HMRC’s yield from tax investigations into the construction industry fell 34% last year to £102m, down from £154.2m in 2014/15, says UHY Hacker Young, the national accountancy group.
The amount of additional revenue collected from HMRC investigations into the sector has fallen to its lowest level since 2011/12, having risen in each of the last three years.
UHY Hacker Young says that the construction industry has been a target sector for HMRC in recent years. HMRC has been trying to tackle the complicated issue of ‘disguised employment,’ where workers classed as self-employed are treated effectively as employees by construction companies.
UHY Hacker Young explains that a self-employed worker can pay less tax than someone who is on the book’ of a business as an employee. Those who are self-employed are permitted tax-free allowances for expenses such as travel costs, while companies are not required to pay costs such as National Insurance.
UHY Hacker Young says the clampdown may have encouraged more construction companies to convert workers to PAYE to avoid becoming a victim of HMRC’s crackdown on the sector.
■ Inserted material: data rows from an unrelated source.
(** * Job tracker backend: controllers, validators and their properties

    A shallow embedding of the Express backend of the job-application
    tracker: the request validators ([middleware/validator.js]), the error
    handler ([middleware/errorHandler.js]), the job controller
    ([controllers/jobController.js]), the generative-service configuration
    ([config/openai.js]) and the email controller
    ([controllers/aiController.js]).

    Conventions of the embedding.
    - A JavaScript string is a [string] of 8-bit code units; case folding and
      white space are the ASCII parts of [toLowerCase], [trim] and [\s].
    - A request body or query is a finite map from field names to text
      ([gmap string string]); an absent key is [undefined].
    - The hosted table [job_applications] is a list of rows; every call of
      the store client takes a [fault] argument, the error answer the store
      may give instead of a result (network, syntax, range, ...).
    - A handler returns what it sent, or the error it threw. *)

From Stdlib Require Import ZArith Ascii String.
From stdpp Require Import base option list sorting gmap strings.

Local Open Scope string_scope.
Local Open Scope Z_scope.
Local Open Scope list_scope.

(** ** JavaScript strings *)

Module Js.

Definition code (c : ascii) : nat := nat_of_ascii c.

(** TAB, LF, VT, FF, CR and SPACE: what [trim] and the class [\s] remove. *)
Definition is_ws (c : ascii) : bool :=
  ((9 <=? code c) && (code c <=? 13))%nat || (code c =? 32)%nat.

Definition lower_char (c : ascii) : ascii :=
  if ((65 <=? code c) && (code c <=? 90))%nat
  then ascii_of_nat (code c + 32) else c.

Fixpoint toLowerCase (s : string) : string :=
  match s with
  | EmptyString => EmptyString
  | String c s' => String (lower_char c) (toLowerCase s')
  end.

(** [s.startsWith(p)] *)
Definition startsWith (s p : string) : bool := String.prefix p s.

Fixpoint trimStart (s : string) : string :=
  match s with
  | EmptyString => EmptyString
  | String c s' => if is_ws c then trimStart s' else s
  end.

Fixpoint trimEnd (s : string) : string :=
  match s with
  | EmptyString => EmptyString
  | String c s' =>
      match trimEnd s' with
      | EmptyString => if is_ws c then EmptyString else String c EmptyString
      | t => String c t
      end
  end.

Definition trim (s : string) : string := trimEnd (trimStart s).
Construction workers converting from self-employed to PAYE could be a key driver of HMRC’s yield from investigations into the sector falling by over a third compared to last year.
UHY Hacker Young adds that HMRC has been targeting self-employment and the gig economy across the country’s workforce as a whole, with its focus on the construction sector proving particularly rewarding.
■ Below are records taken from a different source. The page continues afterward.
(** The steps of a successful [Connect], as the code performs them. *)
Definition connectSteps (env : Env) (cfg : Config) (conn : Conn) : list Action :=
  [ ActNewEncoder AudioSampleRate 1 Voip;
    ActSetVbr false;
    ActAssign FAudioEncoder;
    ActAssign FAudioSequence;
    ActAssign FAudioTarget;
    ActDial (Dialer cfg) "tcp" (Address cfg) (TlsConfig cfg);
    ActAssign FConnection;
    ActAssign FUsers;
    ActAssign FChannels;
    ActAssign FContextActions;
    ActAssign FState;
    ActAssign FEnd;
    ActGo ReadRoutine;
    ActGo PingRoutine;
    ActWrite conn
      (protoMessage
         (PVersion {| version := (1, 2, 4); release := "gumble";
                      os := GOOS env; osVersion := GOARCH env |}));
    ActWrite conn
      (protoMessage
         (PAuthenticate {| au_Username := Username cfg;
                           au_Password := Password cfg;
                           au_Opus := true;
                           au_Tokens := Tokens cfg |})) ].

(** The client after a successful [Connect]. *)
Definition connectedClient (env : Env) (c : Client) (conn : Conn) : Client :=
  {| config := config c;
     state := StateConnected;
     self := self c;
     server_version := server_version c;
     connection := Some conn;
     users := Some [];
     channels := Some [];
     contextActions := Some [];
     audioEncoder := Some (mkEncoder AudioSampleRate 1 Voip false);
     audioSequence := 0;
     audioTarget := None;
     end_ := Some (newChan env) |}.

(** ** Sample inputs *)

Definition sampleConfig (l : option Listener) : Config :=
  {| Username := "alice"; Password := "secret"; Tokens := ["ops"];
     Address := "mumble.example:64738"; Dialer := 0; TlsConfig := 0;
     CfgListener := l |}.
Roy Maugham, Tax Partner at UHY Hacker Young comments: “The construction industry seems to be getting the message after years of being targeted by the Revenue.”
“Companies could now have decided to avoid the chance of fines and lengthy investigations by ensuring more workers are paid through PAYE; but HMRC has long seen much of the self-employment in the sector as simply an artificial way to cut costs.”
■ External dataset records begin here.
(** An authenticator whose directory is never asked in the examples. *)
Definition no_directory : directory_authenticator :=
  DirectoryAuthenticator (fun _ => inl (Exception "directory unreachable"))
                (fun _ => inl (Exception "directory unreachable")).

(** A user without cached profile, and a directory that knows the user:
    uid 7, gid 8, one group, advanced access. *)
Definition bob_profile : value :=
  dict_of [("uid", VInt 7);
           ("gid", VInt 8);
           ("group_membership", VList [VInt 9]);
           ("group_map", VDict [(KInt 9, VStr "staff")]);
           ("advanced", VBool true)].

Definition bob_directory : directory_authenticator :=
  DirectoryAuthenticator
    (fun name => inr (VStr ("uid=" +:+ name +:+ ",ou=people,dc=example,dc=org")))
    (fun authentication =>
       name ← subscript authentication "name";
       mret (dict_of [("name", name);
                      ("auth_state", dict_of [("profile", bob_profile)])])).

Definition bob_spawner : spawner_state :=
  Spawner (User "bob" false VNone) VNone VNone VNone VNone ∅.

(** [auth: {type: cilogon, cilogon: {callbackUrl: ...}}]: an explicit key
    of a documented type. *)
Definition cilogon_values : value :=
  dict_of [("auth",
            dict_of [("type", VStr "cilogon");
                     ("cilogon",
                      dict_of [("callbackUrl",
                                VStr "https://hub.example.org/hub/oauth_callback")])])].

(** [hub.extraConfig] with two fragments, the later key written first. *)
Definition extra_config_values : value :=
  dict_of [("hub",
            dict_of [("extraConfig",
                      dict_of [("02-second", VStr "c.JupyterHub.second = True");
                               ("01-first", VStr "c.JupyterHub.first = True")])])].

(** An [exec] that records each source in the configuration object, with
    the number of sources recorded before it, and changes nothing else. *)
Definition recording_exec (source : string) (st : interpreter) : interpreter * option exn :=
  let '(c0, environ0, names0) := st in
  ((<[("Executed", KStr source) := Val (VInt (Z.of_nat (size c0)))]> c0, environ0, names0),
   None).

(** Surroundings with a directory of two files, which the file system
    lists with the later name first. *)
Definition two_files_platform : platform :=
  Platform (fun name => inr name)
           (fun name suffix => inr "8081")
           (fun key => None)
           url_path_join_2
           (fun v => inr v)
           (fun _ => inr 8081%Z)
           (fun _ => true)
           (fun _ => [config_dir +:+ "/20-late.py"; config_dir +:+ "/10-early.py"])
           (fun path => inr ("# " +:+ basename path))
           recording_exec.

(** Surroundings with one file in the directory, which binds [sorted] to
    [list]. *)
Definition rebinding_exec (source : string) (st : interpreter) : interpreter * option exn :=
  let '(c0, environ0, names0) := st in
  if String.eqb source "sorted = list"
  then ((c0, environ0, <["sorted" := builtin_list]> names0), None)
  else (st, None).

Definition rebinding_platform : platform :=
  Platform (fun name => inr name)
           (fun name suffix => inr "8081")
           (fun key => None)
           url_path_join_2
           (fun v => inr v)
           (fun _ => inr 8081%Z)
           (fun _ => true)
           (fun _ => [config_dir +:+ "/00-order.py"])
           (fun path => inr "sorted = list")
           rebinding_exec.

End Examples.

(* ===================================================================== *)
(** ** Vocabulary of the further properties *)
(* ===================================================================== *)

Module Properties.
Import Py Traitlets Run World Script Hook.

(** A statement that leaves every environment variable outside [keys] as it
    was, however it ends. *)
Definition keeps_environ {A} (keys : list string) (m : M A) : Prop :=
  forall s k, k ∉ keys -> environ (final (m s)) !! k = environ s !! k.

(** The values of [auth.type] whose branch can run to its end. *)
Definition working_auth_types : list string :=
  [ "google"; "github"; "hmac"; "dummy"; "tmp"; "lti"; "ldap"; "custom" ].

(** An underscore followed by a letter of [a-z] somewhere in the string:
    what [camelCaseify] looks for. *)
Fixpoint has_separator (s : string) : bool :=
  match s with
  | EmptyString => false
  | String a rest =>
    match rest with
    | String b _ => (Ascii.eqb a "_"%char && is_lower b) || has_separator rest
    | EmptyString => false
    end
  end.

(** A value of the tree where a mapping is expected and none need be given:
    the mapping, or nothing (the key absent or null) for the empty one. *)
Definition given_dict (v : value) (d : dict) : Prop :=
  v = VDict d \/ (v = VNone /\ d = []).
“Construction has traditionally had a far higher proportion of self-employed and contracted workers because of its project-by-project nature.”
“Moving from job to job also means paperwork errors are far more likely from both the business and the individual.”
UHY Hacker Young explains that businesses must ensure they have all tax affairs and records in order – in case they face investigation by the Revenue.
Roy Maugham adds: “Despite the fall in yield last year, HMRC has been extremely successful in increasing their total revenues as a result of construction industry investigations and have showed no indication of easing the pressure on the industry yet.”